# DIRECTIONS FOR THIS TASK
Of the entries below, return only those lines from the line with "contains a cell of [moves_made]. *)" to the line with "cbv zeta. cbn [knowledge].", exactly, both included.

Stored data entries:
[Start of section]
(** ** MinesweeperAI: marking a cell *)

(** X6.  After [mark_mine(cell)] the cell is in [mines] and in no
    sentence of the knowledge base; after [mark_safe(cell)] it is in
    [safes] and in no sentence; neither call changes the number of
    sentences. *)
Theorem mark_removes_cell (self : t) (cell : Cell) :
  (cell ∈ mines (mark_mine self cell)
   ∧ Forall (λ s, cell ∉ Sentence.cells s) (knowledge (mark_mine self cell))
   ∧ length (knowledge (mark_mine self cell)) = length (knowledge self))
  ∧ (cell ∈ safes (mark_safe self cell)
     ∧ Forall (λ s, cell ∉ Sentence.cells s) (knowledge (mark_safe self cell))
     ∧ length (knowledge (mark_safe self cell)) = length (knowledge self)).
Proof.
  split; (split; [simpl; set_solver|]); simpl;
    (split; [|by rewrite length_fmap]);
    apply Forall_fmap, Forall_forall; intros s _; simpl.
  - rewrite elem_of_mark_mine_cells. tauto.
  - rewrite elem_of_mark_safe_cells. tauto.
Qed.

(** ** MinesweeperAI: what [add_knowledge] leaves behind *)

Lemma knowledge_after_direct self cell count :
  knowledge (after_direct self cell count)
  = ((λ s, Sentence.mark_safe s cell) <$> knowledge self)
    ++ [built self cell count].
Proof. done. Qed.

Lemma knowledge_before_simplify self cell count :
  knowledge (before_simplify self cell count)
  = knowledge (after_direct self cell count)
    ++ to_add (built self cell count) (knowledge (after_direct self cell count)).
Proof. unfold before_simplify, subset_pass. by rewrite foldl_append. Qed.

Lemma built_cells self cell count x :
  x ∈ Sentence.cells (built self cell count)
  ↔ x ∈ neighbours (height self) (width self) cell
    ∧ (x ∉ mines self) ∧ (x ∉ safes self) ∧ (x ∉ moves_made self).
Proof.
  pose proof (cell_not_neighbour (height self) (width self) cell) as Hcell.
  unfold built, new_sentence. simpl. rewrite scan_cells. simpl.
  rewrite elem_of_difference, elem_of_list_to_set. set_solver.
Qed.

Lemma after_direct_cells self cell count s x :
  s ∈ knowledge (after_direct self cell count) →
  x ∈ Sentence.cells s →
  x ≠ cell
  ∧ ((∃ old, old ∈ knowledge self ∧ x ∈ Sentence.cells old)
     ∨ x ∈ Sentence.cells (built self cell count)).
Proof.
  pose proof (cell_not_neighbour (height self) (width self) cell) as Hcell.
  intros Hs Hx. rewrite knowledge_after_direct in Hs.
  apply elem_of_app in Hs as [Hs|Hs].
  2: apply list_elem_of_singleton in Hs as ->.
  - apply list_elem_of_fmap in Hs as (old & -> & Hold).
    apply elem_of_mark_safe_cells in Hx as [Hx Hne]. eauto.
  - split; [|by right]. apply built_cells in Hx as [Hx _].
    intros ->. done.
Qed.

Lemma to_add_cells new kb s x :
  s ∈ to_add new kb → x ∈ Sentence.cells s →
  x ∈ Sentence.cells new ∨ ∃ old, old ∈ kb ∧ x ∈ Sentence.cells old.
Proof.
  intros (old & Hold & _ & _ & [[_ ->]|[_ ->]])%elem_of_to_add Hx;
    simpl in Hx; set_solver.
Qed.

(** Where the cells of the sentences come from when the removal loops
    start: from a sentence that was there at the call, or from the
    neighbours put in the new sentence; never the revealed cell. *)
Lemma before_simplify_cells self cell count s x :
  s ∈ knowledge (before_simplify self cell count) →
  x ∈ Sentence.cells s →
  x ≠ cell
  ∧ ((∃ old, old ∈ knowledge self ∧ x ∈ Sentence.cells old)
     ∨ x ∈ Sentence.cells (built self cell count)).
Proof.
  pose proof (after_direct_cells self cell count) as Hdirect.
  rewrite knowledge_before_simplify. intros Hs Hx.
  apply elem_of_app in Hs as [Hs|Hs]; [by apply (Hdirect s)|].
  destruct (to_add_cells _ _ _ _ Hs Hx) as [Hnew|(old & Hold & Hin)].
  - apply (Hdirect (built self cell count)); [|exact Hnew].
    rewrite knowledge_after_direct, elem_of_app, list_elem_of_singleton. tauto.
  - by apply (Hdirect old).
Qed.

Lemma before_simplify_grid self cell count :
  height (before_simplify self cell count) = height self
  ∧ width (before_simplify self cell count) = width self
  ∧ moves_made (before_simplify self cell count) = moves_made self ∪ {[cell]}
  ∧ mines self ⊆ mines (before_simplify self cell count)
  ∧ safes self ∪ {[cell]} ⊆ safes (before_simplify self cell count).
Proof.
  unfold before_simplify, subset_pass. rewrite foldl_append. simpl.
  repeat split; set_solver.
Qed.

(** X7.  [add_knowledge(cell, count)] returns for every object, cell and
    count; afterwards [cell] is in [moves_made] and in [safes], the grid
    size is what it was, and [cell] is in no sentence of the knowledge
    base. *)
Theorem revealed_cell_recorded (self : t) (cell : Cell) (count : Z) :
  ∃ self', add_knowledge self cell count = Ok self'
    ∧ height self' = height self ∧ width self' = width self
    ∧ cell ∈ moves_made self' ∧ cell ∈ safes self'
    ∧ Forall (λ s, cell ∉ Sentence.cells s) (knowledge self').
Proof.
  rewrite add_knowledge_retained. eexists. split; [done|].
  destruct (before_simplify_grid self cell count)
    as (Hh & Hw & Hmoves & _ & Hsafes).
  cbv zeta. cbn [height width moves_made safes knowledge].
  rewrite Hh, Hw, Hmoves. repeat split; try set_solver.
  apply Forall_forall. intros s [Hs _]%elem_of_retained Hcell.
  by destruct (before_simplify_cells self cell count s cell Hs Hcell).
Qed.

(** X8.  When [add_knowledge] has returned, every sentence of the
    knowledge base was there when the removal loops started, has at least
    one cell, a count other than 0 and a count other than its number of
    cells; and every such sentence is kept. *)
Theorem knowledge_after_call (self : t) (cell : Cell) (count : Z) :
  ∃ self', add_knowledge self cell count = Ok self'
    ∧ ∀ s, s ∈ knowledge self'
           ↔ s ∈ knowledge (before_simplify self cell count)
             ∧ Sentence.cells s ≠ ∅ ∧ Sentence.count s ≠ 0
             ∧ Sentence.len s ≠ Sentence.count s.
Proof.
  rewrite add_knowledge_retained. eexists. split; [done|].
  intros s. cbn [knowledge]. rewrite elem_of_retained.
  assert (Sentence.len s ≠ 0 ↔ Sentence.cells s ≠ ∅) as ->; [|done].
  unfold Sentence.len. split; intros Hne Heq; apply Hne.
  - by rewrite Heq, size_empty.
  - apply leibniz_equiv, size_empty_inv. lia.
Qed.

(** ** MinesweeperAI: what holds after any sequence of calls *)

Lemma add_knowledge_avoids_moves self cell count :
  Forall (λ s, Sentence.cells s ## moves_made self) (knowledge self) →
  ∃ self', add_knowledge self cell count = Ok self'
    ∧ Forall (λ s, Sentence.cells s ## moves_made self') (knowledge self').
Proof.
  intros Hkb. rewrite Forall_forall in Hkb.
  rewrite add_knowledge_retained. eexists. split; [done|].
  destruct (before_simplify_grid self cell count) as (_ & _ & Hmoves & _).
  cbv zeta. cbn [moves_made knowledge]. rewrite Hmoves.
  apply Forall_forall. intros s [Hs _]%elem_of_retained x Hx.
  destruct (before_simplify_cells self cell count s x Hs Hx)
    as [Hne [(old & Hold & Hin)|Hin]].
  - specialize (Hkb old Hold x Hin). set_solver.
  - apply built_cells in Hin. set_solver.
Qed.

Lemma play_avoids_moves calls self :
  moves_made self ⊆ safes self →
  Forall (λ s, Sentence.cells s ## moves_made self) (knowledge self) →
  ∃ self', play self calls = Ok self'
    ∧ moves_made self' ⊆ safes self'
    ∧ Forall (λ s, Sentence.cells s ## moves_made self') (knowledge self').
Proof.
  revert self. induction calls as [|[cell count] calls IH];
    intros self Hmoves Hkb; simpl.
  - eauto.
  - destruct (add_knowledge_avoids_moves self cell count Hkb)
      as (self' & Hcall & Hkb').
    rewrite Hcall. simpl. apply IH; [|done].
    rewrite add_knowledge_retained in Hcall. injection Hcall as <-.
    destruct (before_simplify_grid self cell count) as (_ & _ & -> & _ & Hsafes).
    cbn [moves_made safes]. set_solver.
Qed.

(** X9.  Whatever the cells and the counts, consistent or not, a sequence
    of [add_knowledge] calls on a fresh engine returns, every cell of
    [moves_made] is in [safes], and no sentence of the knowledge base
    contains a cell of [moves_made]. *)
Theorem sentences_avoid_moves_made (height width : Z) (calls : list (Cell * Z)) :
  ∃ ai, play (init height width) calls = Ok ai
    ∧ moves_made ai ⊆ safes ai
    ∧ Forall (λ s, Sentence.cells s ## moves_made ai) (knowledge ai).
Proof. apply play_avoids_moves; [done|]. simpl. constructor. Qed.

Lemma sound_play_undetermined game calls self :
  sound game self →
  Forall (λ s, Sentence.count s ≠ 0 ∧ Sentence.len s ≠ Sentence.count s)
         (knowledge self) →
  Forall (consistent game) calls →
  ∃ self', play self calls = Ok self' ∧ sound game self'
    ∧ Forall (λ s, Sentence.count s ≠ 0 ∧ Sentence.len s ≠ Sentence.count s)
             (knowledge self').
Proof.
  revert self. induction calls as [|[cell count] calls IH];
    intros self Hself Hkb Hcalls; simpl.
  - eauto.
  - apply Forall_cons in Hcalls as [Hcall Hcalls].
    destruct (sound_add_knowledge game self cell count)
      as (self' & Heq & Hself'); [done..|].
    rewrite Heq. simpl. apply IH; [done| |done].
    rewrite add_knowledge_retained in Heq. injection Heq as <-.
    cbv zeta. cbn [knowledge]. apply Forall_forall.
    intros s Hs%elem_of_retained. tauto.
Qed.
[End of section]
# TASK ANSWER
    contains a cell of [moves_made]. *)
Theorem sentences_avoid_moves_made (height width : Z) (calls : list (Cell * Z)) :
  ∃ ai, play (init height width) calls = Ok ai
    ∧ moves_made ai ⊆ safes ai
    ∧ Forall (λ s, Sentence.cells s ## moves_made ai) (knowledge ai).
Proof. apply play_avoids_moves; [done|]. simpl. constructor. Qed.

Lemma sound_play_undetermined game calls self :
  sound game self →
  Forall (λ s, Sentence.count s ≠ 0 ∧ Sentence.len s ≠ Sentence.count s)
         (knowledge self) →
  Forall (consistent game) calls →
  ∃ self', play self calls = Ok self' ∧ sound game self'
    ∧ Forall (λ s, Sentence.count s ≠ 0 ∧ Sentence.len s ≠ Sentence.count s)
             (knowledge self').
Proof.
  revert self. induction calls as [|[cell count] calls IH];
    intros self Hself Hkb Hcalls; simpl.
  - eauto.
  - apply Forall_cons in Hcalls as [Hcall Hcalls].
    destruct (sound_add_knowledge game self cell count)
      as (self' & Heq & Hself'); [done..|].
    rewrite Heq. simpl. apply IH; [done| |done].
    rewrite add_knowledge_retained in Heq. injection Heq as <-.
    cbv zeta. cbn [knowledge]. apply Forall_forall.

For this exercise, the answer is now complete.